What you need to do: The lines to be copied are those below that contain "perm".

── Information given

Lemma effect_GetContainer id0 : effect R (GetContainer (E:=E) id0).
Proof using env_returns PreOrder0 R_env.
  assert (∀ s1 s2 s3, R s1 s2 → R s2 s3 → R s1 s3) as Htr by (intros; by etrans).
  unfold GetContainer, ListContainers. apply effect_bind with R; [done| |].
  - apply effect_bind with R; [done|by apply effect_pure|]. intros s0.
    apply effect_bind with R; [done| |].
    + intros s Hs. unfold in_agent_env, zoom. specialize (env_returns (ag_baseURL s0) (ag_env s)).
      destruct (resty_GetContainers _ _) as [r e']. cbn in *. auto.
    + intros [code items]. by case_match; apply effect_pure.
  - intros items. by case_match; apply effect_pure.
Qed.
End Relation.

Lemma touches_ready p c s : p ≠ q → touches_only p c → ready s →
  (∀ w, (in_fs c s).1 ≠ Panic w) ∧ ready (in_fs c s).2 ∧
  (∀ k, k ≠ p → fs_nodes (ag_fs (in_fs c s).2) !! k = fs_nodes (ag_fs s) !! k).
Proof using.
  intros Hne Hc (Hf & Hm & Hq). unfold in_fs, zoom. destruct (c (ag_fs s)) as [r fs'] eqn:H.
  apply Hc in H as (Hp & Hf' & Hd & Hn). unfold ready. cbn [ag_fs fst snd].
  split; [done|]. split; [|done]. split; [congruence|]. split.
  - destruct (decide (memDir = p)) as [Hmp|Hmp]; [by subst p; rewrite Hd|].
    unfold is_dir in *. by rewrite Hn.
  - rewrite Hn by done. exact Hq.
Qed.

Lemma touches_has p c : p ≠ q → touches_only p c → effect same_has (in_fs c).
Proof using.
  intros Hne Hc s Hs. destruct (touches_ready p c s Hne Hc Hs) as (? & ? & Hk).
  split; [done|]. split; [done|]. unfold same_has, has, is_dir. by rewrite Hk.
Qed.

Lemma touches_tree p c : ¬ under q p → touches_only p c → effect same_tree (in_fs c).
Proof using.
  intros Hnu Hc s Hs. destruct (touches_ready p c s) as (? & ? & Hk); [|done..|].
  { intros ->. apply Hnu. by left. }
  split; [done|]. split; [done|]. intros k Hu. apply Hk. congruence.
Qed.

Lemma set_node_ready base nd s : base ≠ name ∨ node_dir nd = true →
  ready s → ready (mkAgentState (set_node (child memDir base) nd (ag_fs s))
                     (ag_NMEndpoint s) (ag_baseURL s) (ag_kills s) (ag_env s)).
Proof using.
  intros Hb (Hf & Hm & Hq). unfold ready, set_node, is_dir. cbn [ag_fs fs_faults fs_nodes].
  rewrite lookup_insert_ne by apply child_longer. split; [done|]. split; [exact Hm|].
  intros nd'. destruct (decide (base = name)) as [->|Hne].
  - fold q. rewrite lookup_insert_eq. intros [= <-]. by destruct Hb as [[]|Hb].
  - rewrite lookup_insert_ne; [apply Hq|]. intros Heq. apply string_app_inj_l in Heq. injection Heq as Heq. by apply Hne.
Qed.

(** Making the container's directory, when it is missing and when it exists. *)
Lemma mkdir_name perm :
  effect (λ _ s', has s' = true) (in_fs (os_Mkdir q perm)).
Proof using Hname.
  intros s Hs. pose proof Hs as (Hf & Hm & Hq). unfold in_fs, zoom, os_Mkdir.
  assert (parent_path q = memDir) as Hpar by by apply parent_child.
  rewrite Hf, lookup_empty, Hpar, Hm.
  destruct (fs_nodes (ag_fs s) !! q) as [nd|] eqn:Hnode; cbn [ag_fs fst snd].
  - split; [done|]. split; [by destruct s|]. unfold has, is_dir. cbn [ag_fs].
    by rewrite Hnode, (Hq nd).
  - split; [done|]. split; [apply set_node_ready; [by right|done]|].
    unfold has, is_dir, set_node. cbn [ag_fs fs_nodes]. fold q. by rewrite lookup_insert_eq.
Qed.

Lemma mkdir_other base perm : plain_name base → base ≠ name →
  effect same_tree (in_fs (os_Mkdir (child memDir base) perm)).
Proof using Hname.
  intros Hb Hne s Hs. pose proof Hs as (Hf & Hm & Hq). unfold in_fs, zoom, os_Mkdir.
  rewrite Hf, lookup_empty, parent_child, Hm by done.
  destruct (fs_nodes (ag_fs s) !! child memDir base) as [nd|] eqn:Hnode; cbn [ag_fs fst snd].
  - split; [done|]. split; [by destruct s|]. by intros k Hk.
  - split; [done|]. split; [apply set_node_ready; [by left|done]|]. intros k Hk.
    unfold set_node. cbn [ag_fs fs_nodes]. apply lookup_insert_ne. intros <-.
    apply (sibling_trees memDir base name (child memDir base)) in Hk; [|done..].
    apply Hk. by left.
Qed.

Lemma mem_child_nonempty base : child memDir base ≠ "".
Proof using mem_proper. unfold child. by destruct memDir. Qed.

────

Answer space:
Lemma mkdir_name perm :
  effect (λ _ s', has s' = true) (in_fs (os_Mkdir q perm)).
Lemma mkdir_other base perm : plain_name base → base ≠ name →
  effect same_tree (in_fs (os_Mkdir (child memDir base) perm)).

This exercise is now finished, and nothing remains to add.